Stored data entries
(** * Windows machine config operator: instance state, annotation patches,
      SSH transport, upgrade gate and trust-bundle convergence

    A shallow embedding of the Go sources

    - [pkg/instances/instances.go]   (module [Instances]),
    - the [annotations] package      (module [Annotations]),
    - the [windows] SSH connectivity (module [Windows]),
    - the [envvar] package           (module [Envvar]),
    - the wait of the kubelet CA rotation test (module [E2E]),
    - the storage part of the vSphere test provider (module [VSphere]),

    together with the two components of which only the tests are part of the
    sources: the upgrade gate ([controllers_test.go], module [UpgradeGate])
    and the kubelet CA bundle convergence ([certificates_test.go], module
    [Certificates]).

    Go maps are [gmap]s, Go strings are byte strings ([string]), a nilable
    pointer is an [option], and a Go [(value, error)] result is a pair whose
    second component is [None] for a nil error. *)

From Stdlib Require Import Ascii String List Bool Arith Lia.
From stdpp Require Import base option list gmap strings.

Local Open Scope string_scope.

(** ** Kubernetes objects *)

(** The part of [core.Node] the operator reads: object metadata (name,
    annotations and labels) and the attached volumes of the node status. *)
Record core_Node : Type := mkNode {
  Name : string;
  Annotations : gmap string string;
  Labels : gmap string string;
  VolumesAttached : list string
}.

(** [v, present := m[k]]: the comma-ok lookup of a Go map. A missing key
    yields the zero value of the value type. *)
Definition go_lookup (m : gmap string string) (k : string) : string * bool :=
  match m !! k with
  | Some v => (v, true)
  | None => ("", false)
  end.

(** The quote and the backslash, by their ASCII codes. *)
Definition quote : ascii := ascii_of_nat 34.
Definition backslash : ascii := ascii_of_nat 92.
(** * Body marking tool: a shallow embedding of [deep.py] and its properties

    The program is one Streamlit script.  Every user interaction re-runs the
    script from the top against the session state, which holds two Python
    lists: the pending dots and the saved entries.  The development below
    follows the script in its own order: the image loader, the renderer
    [get_image_with_dots], the sidebar handlers, the dot controls, the entry
    table with its delete buttons, and the CSV export. *)

From Stdlib Require Import ZArith Lia Bool Ascii String DecimalString.
From Stdlib Require DecimalZ DecimalPos.
From stdpp Require Import list.

Local Open Scope Z_scope.

(** ** Pillow images

    An RGBA image is kept as its rows of pixels, top row first.  Pixel
    coordinates are Python ints, hence [Z]; a coordinate outside the image
    addresses no pixel. *)

Definition rgba : Type := Z * Z * Z * Z.

Definition white : rgba := (255, 255, 255, 255).
Definition red : rgba := (255, 0, 0, 255).
Definition blue : rgba := (0, 0, 255, 255).

Abbreviation Image := (list (list rgba)).

(** [Image.new("RGBA", (w, h), c)] *)
Definition new_image (w h : nat) (c : rgba) : Image :=
  replicate h (replicate w c).

Definition width (img : Image) : Z :=
  match img with
  | [] => 0
  | row :: _ => Z.of_nat (length row)
  end.

Definition height (img : Image) : Z := Z.of_nat (length img).

Definition getpixel (img : Image) (x y : Z) : option rgba :=
  if (0 <=? x) && (0 <=? y)
  then row ← img !! Z.to_nat y; row !! Z.to_nat x
  else None.

(** A bounding box [(x0, y0, x1, y1)] as [ImageDraw.ellipse] takes it. *)
Definition box : Type := Z * Z * Z * Z.

(** [ImageDraw.ellipse] is Pillow's rasteriser, which the script only calls.
    The development is parametric in the set of pixels it fills for a bounding
    box and asks two things of it: nothing is painted outside the box, and the
    box of half-side [r] around a pixel paints that pixel when [r] is at
    least 1.  Nothing is asked for the box of a single pixel, in which Pillow
    fills nothing. *)
Class EllipseFill := {
  inside : box → Z → Z → bool;
  inside_box : ∀ x0 y0 x1 y1 px py,
    inside (x0, y0, x1, y1) px py = true → x0 ≤ px ≤ x1 ∧ y0 ≤ py ≤ y1;
  inside_centre : ∀ x y r,
    1 ≤ r → inside (x - r, y - r, x + r, y + r) x y = true
}.

(** The ellipse inscribed in the box, tested in doubled coordinates so that
    a centre between two pixels needs no fraction. *)
Definition inscribed (b : box) (px py : Z) : bool :=
  let '(x0, y0, x1, y1) := b in
  let a := x1 - x0 in
  let c := y1 - y0 in
  let dx := 2 * px - (x0 + x1) in
  let dy := 2 * py - (y0 + y1) in
  (x0 <=? px) && (px <=? x1) && (y0 <=? py) && (py <=? y1)
  && (dx * dx * (c * c) + dy * dy * (a * a) <=? a * a * (c * c)).

(** The whole box: the coarsest fill the two laws allow. *)
Definition boxed (b : box) (px py : Z) : bool :=
  let '(x0, y0, x1, y1) := b in
  (x0 <=? px) && (px <=? x1) && (y0 <=? py) && (py <=? y1).

(** [draw.ellipse(xy, fill=c)]: every pixel of the image that the fill rule
    selects takes the ink; drawing is clipped to the image.  A box with
    [x1 < x0] or [y1 < y0] selects nothing; the dot size slider, from 2 to
    30, never asks for one. *)
Definition ellipse `{EllipseFill} (img : Image) (xy : box) (fill : rgba) : Image :=
  imap (λ j row,
          imap (λ i c, if inside xy (Z.of_nat i) (Z.of_nat j) then fill else c) row)
       img.

(** ** The renderer (lines 34-43)

    [base_image.copy()] gives the function an image of its own; as a value
    that copy is the base image itself.  Python's [//] is floor division. *)
Definition get_image_with_dots `{EllipseFill} (base_image : Image)
    (dots : list (Z * Z)) (current_dot : option (Z * Z)) (dot_size : Z) : Image :=
  let img := base_image in
  let r := dot_size / 2 in
  let img :=
    fold_left (λ im '(x, y), ellipse im (x - r, y - r, x + r, y + r) red) dots img in
  match current_dot with
  | Some (cx, cy) => ellipse img (cx - r, cy - r, cx + r, cy + r) blue
  | None => img
  end.

(** [entry_image.save(img_io, format="PNG")] followed by [getvalue()]:
    Pillow's PNG encoder, again a parameter. *)
Class PngEncoder := { save_png : Image → list Byte.byte }.

(** ** The renderer on Python objects

    The same function once more, now with the objects it touches kept in a
    store, so that who is mutated can be stated: images and lists are
    referred to by their position in the store, [copy] allocates, and
    [draw.ellipse] overwrites the image the [Draw] handle was made for. *)
Module Mut.

Inductive object :=
  | PilImage (img : Image)
  | PyList (items : list (Z * Z)).

(** A computation over the store; [None] is a raised exception. *)
Definition Py (A : Type) : Type := list object → option (A * list object).

Definition ret {A} (a : A) : Py A := λ h, Some (a, h).

Definition bind {A B} (m : Py A) (k : A → Py B) : Py B :=
  λ h, match m h with
       | Some (a, h') => k a h'
       | None => None
       end.

Definition raise {A} : Py A := λ _, None.

Definition new (o : object) : Py nat := λ h, Some (length h, h ++ [o]).

Definition deref (l : nat) : Py object :=
  λ h, match h !! l with
       | Some o => Some (o, h)
       | None => None
       end.

Definition assign (l : nat) (o : object) : Py unit :=
  λ h, if decide (l < length h)%nat then Some (tt, <[l:=o]> h) else None.

(** [img.copy()] *)
Definition image_copy (l : nat) : Py nat :=
  bind (deref l) (λ o,
    match o with
    | PilImage img => new (PilImage img)
    | PyList _ => raise
    end).

(** [draw.ellipse(xy, fill=c)] for [draw = ImageDraw.Draw(img)] *)
Definition draw_ellipse `{EllipseFill} (img : nat) (xy : box) (fill : rgba) : Py unit :=
  bind (deref img) (λ o,
    match o with
    | PilImage im => assign img (PilImage (ellipse im xy fill))
    | PyList _ => raise
    end).

(** The items a [for] loop over the list sees. *)
Definition items_of (l : nat) : Py (list (Z * Z)) :=
  bind (deref l) (λ o,
    match o with
    | PyList ps => ret ps
    | PilImage _ => raise
    end).

Fixpoint for_each {A} (xs : list A) (body : A → Py unit) : Py unit :=
  match xs with
  | [] => ret tt
  | x :: xs' => bind (body x) (λ _, for_each xs' body)
  end.

Definition get_image_with_dots `{EllipseFill} (base_image dots : nat)
    (current_dot : option (Z * Z)) (dot_size : Z) : Py nat :=
  bind (image_copy base_image) (λ img,
  let r := dot_size / 2 in
  bind (items_of dots) (λ ps,
  bind (for_each ps (λ '(x, y), draw_ellipse img (x - r, y - r, x + r, y + r) red)) (λ _,
  bind (match current_dot with
        | Some (cx, cy) => draw_ellipse img (cx - r, cy - r, cx + r, cy + r) blue
        | None => ret tt
        end) (λ _,
  ret img)))).

End Mut.

(** ** The image loader (lines 13-25) *)

(** [str.lower()], on the ASCII letters. *)
Definition lower_ascii (c : ascii) : ascii :=
  let n := nat_of_ascii c in
  if (65 <=? n)%nat && (n <=? 90)%nat then ascii_of_nat (n + 32) else c.

Fixpoint lower (s : string) : string :=
  match s with
  | EmptyString => EmptyString
  | String c s' => String (lower_ascii c) (lower s')
  end.

(** [sub in s] *)
Fixpoint contains (sub s : string) : bool :=
  String.prefix sub s ||
  match s with
  | EmptyString => false
  | String _ s' => contains sub s'
  end.

(** [s.endswith(suffix)] *)
Definition endswith (s suffix : string) : bool :=
  let n := String.length s in
  let k := String.length suffix in
  (k <=? n)%nat && String.eqb (substring (n - k) k s) suffix.

(** What a download button offers: text or bytes. *)
Inductive payload :=
  | Text (s : string)
  | Bytes (b : list Byte.byte).

(** What the script puts on the page: notices, pictures, the table of
    entries and the download buttons.  Titles, captions and the input widgets
    themselves carry no data of the session and are left out. *)
Inductive element :=
  | st_error (body : string)
  | st_warning (body : string)
  | st_success (body : string)
  | st_info (body : string)
  | st_image (data : list Byte.byte)
  | st_dataframe (rows : list (string * string * Z))
  | st_download_button (data : payload) (file_name mime : string).

(** The working directory: each name [os.listdir()] returns, with what
    [Image.open(name).convert("RGBA")] does for it, the decoded image or the
    text of the exception it raises. *)
Abbreviation directory := (list (string * (Image + string))).

Definition is_image_file (f : string) : bool :=
  endswith (lower f) ".jpg" || endswith (lower f) ".jpeg" || endswith (lower f) ".png".

Definition is_body_image (f : string) : bool :=
  contains "human" (lower f) || contains "body" (lower f).

(** The function's return value ([None] where it returns nothing) and the
    notices it puts on the page. *)
Definition load_body_image (listdir : directory) : option Image * list element :=
  let image_files := List.filter (λ f, is_image_file f.1) listdir in
  let body_images := List.filter (λ f, is_body_image f.1) image_files in
  match body_images with
  | f :: _ =>
      match f.2 with
      | inl img => (Some img, [])
      | inr e =>
          (None, [st_error ("Error loading image '" ++ f.1 ++ "': " ++ e)])
      end
  | [] =>
      (Some (new_image 500 800 white),
       [st_warning "No body outline image found. Using a blank placeholder."])
  end.

(** ** Session state and one run of the script *)

(** A saved entry is the tuple [(date, label, img_bytes, dot_size)]. *)
Abbreviation entry := (string * string * list Byte.byte * Z)%type.

Definition entry_date (e : entry) : string := e.1.1.1.
Definition entry_label (e : entry) : string := e.1.1.2.
Definition entry_bytes (e : entry) : list Byte.byte := e.1.2.
Definition entry_size (e : entry) : Z := e.2.

Record session_state := { dots : list (Z * Z); entries : list entry }.

(** Lines 28-31. *)
Definition initial_state : session_state := {| dots := []; entries := [] |}.

Inductive exn := AttributeError | IndexError | StreamlitAPIException.

(** A run ends early on [st.rerun()] or on an exception. *)
Inductive stop := Rerun | Raise (e : exn).
(** * Memory Melody (spot3): the playlist server, [server.js]

    A shallow embedding of the request handler, of Tag Inference
    ([getTagsFromGemini]) and of the Playlist Aggregator ([normaliseTrack],
    [clean], [buildPlaylist]), with the properties of the specification
    proved or refuted on it.

    Conventions of the embedding.
    - A JavaScript value that comes out of [JSON.parse] or [res.json()] is a
      [value]; [VUndefined] is what reading a missing property gives.
      Numbers are the integer-valued ones (a [Z], printed in decimal as
      JavaScript prints an integer below 10^21); [-0] behaves as [0] in
      everything modelled here (truthiness and printing).
    - Strings are Rocq strings, read as ASCII text: [toLowerCase] maps
      [A]-[Z] to [a]-[z] and [trim] removes tab, line feed, vertical tab,
      form feed, carriage return and space. Case mapping and white space
      outside ASCII are not modelled.
    - A thrown exception or a rejected promise is [Throw e].
    - What the outside world does (the two services, the order in which
      concurrent lookups complete, [Math.random]) is a [World]; what the
      JavaScript engine leaves to the implementation ([JSON.parse] itself,
      the algorithm behind [Array.prototype.sort], the precision of
      [Math.random]) is an [Engine]. *)

From Stdlib Require Import ZArith Ascii String List Permutation Lia.
From stdpp Require Import base option list gmap sets strings pretty.

Set Warnings "-register-all".

Local Open Scope string_scope.
Local Open Scope list_scope.
Local Open Scope Z_scope.

(** ** Errors and outcomes *)

Inductive error : Type :=
| TypeError       (* a property read on null/undefined, a call of a non-function *)
| SyntaxError     (* JSON.parse on text that is not JSON: the ParseError *)
| UpstreamError.  (* a service could not be reached, or its answer not read *)

Inductive outcome (A : Type) : Type :=
| Ok (a : A)
| Throw (e : error).
Arguments Ok {A} a.
Arguments Throw {A} e.

Definition bind {A B : Type} (m : outcome A) (k : A -> outcome B) : outcome B :=
  match m with
  | Ok a => k a
  | Throw e => Throw e
  end.

Notation "'let*' x := m 'in' k" := (bind m (fun x => k))
  (at level 10, x name, m at level 100, k at level 200).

**Problem to solve**
Which lines of the data contain the word "quote"? Copy each one.

**Response to the exercise**
(** The quote and the backslash, by their ASCII codes. *)
Definition quote : ascii := ascii_of_nat 34.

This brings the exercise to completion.